Introduction

My curiosity about sentiment analysis led me to experiment with open-source datasets. Rather than send sensitive user text to cloud APIs, it might be better to use a local classification pipeline that labels sentiment and categorizes data in real time.

Why Local Classification?

  • User Privacy: Customer feedback stays on-prem.
  • Customization: I can tweak labels (e.g., “bug report”, “feature request”).
  • Speed & Cost: Instant predictions without per-request charges.

Pipeline Overview

  1. Choose or Fine-Tune Model – Pick a classification-capable LLM or fine-tune with LoRA.
  2. Data Preparation – Collect and clean labeled examples (CSV, JSONL).
  3. Inference Pipeline – Wrap model in a predict function for batch or streaming.
  4. Visualization & Alerts – Hook into dashboards or trigger alerts on negative spikes.

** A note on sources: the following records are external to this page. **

(** ** What [Marshal] writes is valid UTF-8 *)
Definition keeps (s : string) : Prop := forall r, coerce_utf8 (s ^^ r) = s ^^ coerce_utf8 r.
Lemma keeps_app a b : keeps a -> keeps b -> keeps (a ^^ b).
Proof. intros Ha Hb r. by rewrite !append_assoc, Ha, Hb. Qed.
Lemma keeps_ascii c s : (byte c <? 128)%N = true -> keeps s -> keeps (String c s).
Proof. intros Hc Hs r. cbn. by rewrite Hc, Hs. Qed.
Lemma keeps_nil : keeps "".
Proof. done. Qed.
Lemma keeps_ok s : keeps s -> utf8_ok s.
Proof. intros Hs. unfold utf8_ok. specialize (Hs ""). by rewrite append_nil_r in Hs; rewrite Hs; cbn; rewrite append_nil_r. Qed.
Lemma keeps_escape_ascii c : (byte c <? 128)%N = true -> keeps (escape_ascii c).
Proof. destruct c as [[] [] [] [] [] [] [] []]; intros E; first [discriminate E|intros r; reflexivity]. Qed.
Lemma keeps_separator c : (byte c =? 168)%N || (byte c =? 169)%N = true -> keeps (unicode_escape (8064 + byte c)).
Proof. intros [->%N.eqb_eq| ->%N.eqb_eq]%orb_true_iff r; reflexivity. Qed.
Lemma keeps_escape s : keeps (escape s).
Proof.
  remember (String.length s) as n eqn:Hn. revert s Hn.
  induction n as [n IH] using lt_wf_ind. intros [|a s1] ->; [apply keeps_nil|].
  assert (R : forall t, (String.length t <= String.length s1)%nat -> keeps (escape t)).
  { intros t Ht. eapply IH; [|done]. cbn. lia. }
  assert (Rep : keeps (unicode_escape 65533 ^^ escape s1)) by (apply keeps_app; [intros r; reflexivity|by apply R]).
  cbn [escape]. destruct (byte a <? 128)%N eqn:Ea; [by apply keeps_app; [apply keeps_escape_ascii|apply R]|].
  destruct s1 as [|b s2]; [intros r; reflexivity|]. destruct (utf8_2 a b) eqn:E2.
  { intros r. cbn. rewrite Ea, E2. by rewrite R by (cbn; lia). }
  destruct s2 as [|c s3]; [exact Rep|]. destruct (utf8_3 a b c) eqn:E3.
  { destruct (line_separator a b c) eqn:El.
    - apply keeps_app; [|apply R; cbn; lia]. apply keeps_separator. unfold line_separator in El. by apply andb_true_iff in El as [_ ->].
    - intros r. cbn. rewrite Ea, E2, E3. by rewrite R by (cbn; lia). }
  destruct s3 as [|d s4]; [exact Rep|]. destruct (utf8_4 a b c d) eqn:E4; [|exact Rep].
  intros r. cbn. rewrite Ea, E2, E3, E4. by rewrite R by (cbn; lia).
Qed.
Lemma keeps_render_string s : keeps (render_string s).
Proof. unfold render_string. apply keeps_ascii; [done|]. apply keeps_app; [apply keeps_escape|by apply keeps_ascii; [|apply keeps_nil]]. Qed.
Lemma keeps_fmt_d z : keeps (fmt_d z).
Proof.
  assert (Hd : forall n, keeps (dec_digits n)).
  { intros n. destruct (dec_digits_nonnil n) as [-> _]. induction (N.to_uint n); [apply keeps_nil|by apply keeps_ascii..]. }
  unfold fmt_d. destruct (z <? 0); [by apply keeps_ascii|done].
Qed.
Lemma keeps_concat l : Forall keeps l -> keeps (String.concat "," l).
Proof.
  induction 1 as [|s l Hs Hl IH]; [apply keeps_nil|]. destruct l as [|t l]; [done|].
  change (keeps (s ^^ ("," ^^ String.concat "," (t :: l)))). apply keeps_app; [done|]. by apply keeps_ascii.
Qed.
Lemma keeps_render j : json_ok j -> keeps (render j).
Proof.
  assert (Hc : forall c s, (byte c <? 128)%N = true -> keeps s -> keeps (String c s)) by apply keeps_ascii.
  induction j as [|[]|lit|s|l IH|l IH] using json_ind; cbn [render]; intros Hj.
  - intros r. reflexivity.
  - intros r. reflexivity.
  - intros r. reflexivity.
  - destruct Hj as [z ->]. apply keeps_fmt_d.
  - apply keeps_render_string.
  - apply keeps_app; [apply keeps_app; [by apply Hc; [|apply keeps_nil]|]|by apply Hc; [|apply keeps_nil]]. apply keeps_concat, Forall_map.
    induction IH as [|j l Hjk _ IHl]; [constructor|]. destruct Hj as [? ?]. constructor; auto.
  - apply keeps_app; [apply keeps_app; [by apply Hc; [|apply keeps_nil]|]|by apply Hc; [|apply keeps_nil]]. apply keeps_concat, Forall_map.
    induction IH as [|[k j] l Hjk _ IHl]; [constructor|]. destruct Hj as (? & ? & ?). constructor; [|auto].
    apply keeps_app; [apply keeps_app; [apply keeps_render_string|by apply Hc; [|apply keeps_nil]]|auto].
Qed.
Lemma utf8_ok_render j : json_ok j -> utf8_ok (render j).
Proof. intros Hj. by apply keeps_ok, keeps_render. Qed.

I’ll detail each step with code snippets and my own notes on best practices.


1. Choosing & Fine-Tuning the Model

For quick experiments, I use distilbert-base-uncased-finetuned-sst-2-english from HF. If I need custom labels, I fine-tune via LoRA.

pip install transformers peft datasets
from transformers import AutoModelForSequenceClassification, AutoTokenizer, Trainer, TrainingArguments
from peft import LoraConfig, get_peft_model
from datasets import load_dataset

# Base model and tokenizer
tokenizer = AutoTokenizer.from_pretrained('distilbert-base-uncased')
model     = AutoModelForSequenceClassification.from_pretrained('distilbert-base-uncased', num_labels=2)

# Optional: LoRA setup for custom labels
peft_config = LoraConfig(task_type='SEQ_CLS', r=8, alpha=16, dropout=0.1)
model = get_peft_model(model, peft_config)

# Load custom labeled dataset
ds = load_dataset('csv', data_files='labeled_data.csv')
enc = tokenizer(ds['text'], truncation=True, padding=True)
ts = ds.map(lambda x: tokenizer(x['text'], truncation=True, padding=True), batched=True)

# Training arguments
args = TrainingArguments(
    output_dir='sentiment-model',
    per_device_train_batch_size=8,
    num_train_epochs=2,
    logging_steps=50
)

trainer = Trainer(
    model=model,
    args=args,
    train_dataset=ts
)
trainer.train()

model.save_pretrained('custom-sentiment-model')

Once I have a custom model, it feels more tuned to my domain (e.g., SaaS feedback vs. movie reviews).


2. Data Preparation

Why: Garbage in, garbage out. I gather open source data, and balance labels.

import pandas as pd

df = pd.read_csv('raw_feedback.csv')
# Keep only text column and label
df = df[['comment', 'sentiment']]
# Drop nulls and duplicates
df.dropna(inplace=True)
df.drop_duplicates(subset=['comment'], inplace=True)

# Inspect label distribution
dist = df['sentiment'].value_counts()
print(dist)

# Save cleaned data
df.to_csv('labeled_data.csv', index=False)

I look at the label distribution to ensure I have enough positive and negative samples—if not, I manually label more or use simple heuristics to bootstrap.


3. Inference Pipeline

Why: I want a reusable function I can call in scripts, webhooks, or batch jobs.

from transformers import pipeline

classifier = pipeline(
    'text-classification',
    model='custom-sentiment-model',
    tokenizer=tokenizer,
    device=0
)

def predict_sentiment(texts):
    return classifier(texts)

# Example batch
samples = ["Love the new UI!", "This crashed my app."]
results = predict_sentiment(samples)
print(results)

If I notice misclassifications, I add those examples back into my training set for future fine-tuning.


4. Visualization & Alerts

Why: I need to spot when negative sentiment spikes so I can investigate.

  • Dashboard: I push results to a simple Plotly Dash app or Grafana via Prometheus metrics.
  • Alerts: If >10% of last 100 comments are negative, trigger a Slack alert via webhook.
import requests

def check_and_alert(results):
    neg_count = sum(1 for r in results if r['label']=='NEGATIVE')
    if neg_count / len(results) > 0.1:
        requests.post(SLACK_WEBHOOK_URL, json={
            'text': f"High negative feedback: {neg_count}/{len(results)} in last batch"
        })

This automation could possibly catch sudden changes in sentiment amongst users.


Wrapping Up

With this sentiment and classification pipeline, it is possible to process feedback in real time, customize labels, and integrate alerts—all locally. Next, I’ll explore vision-language search—combining image embeddings with text queries.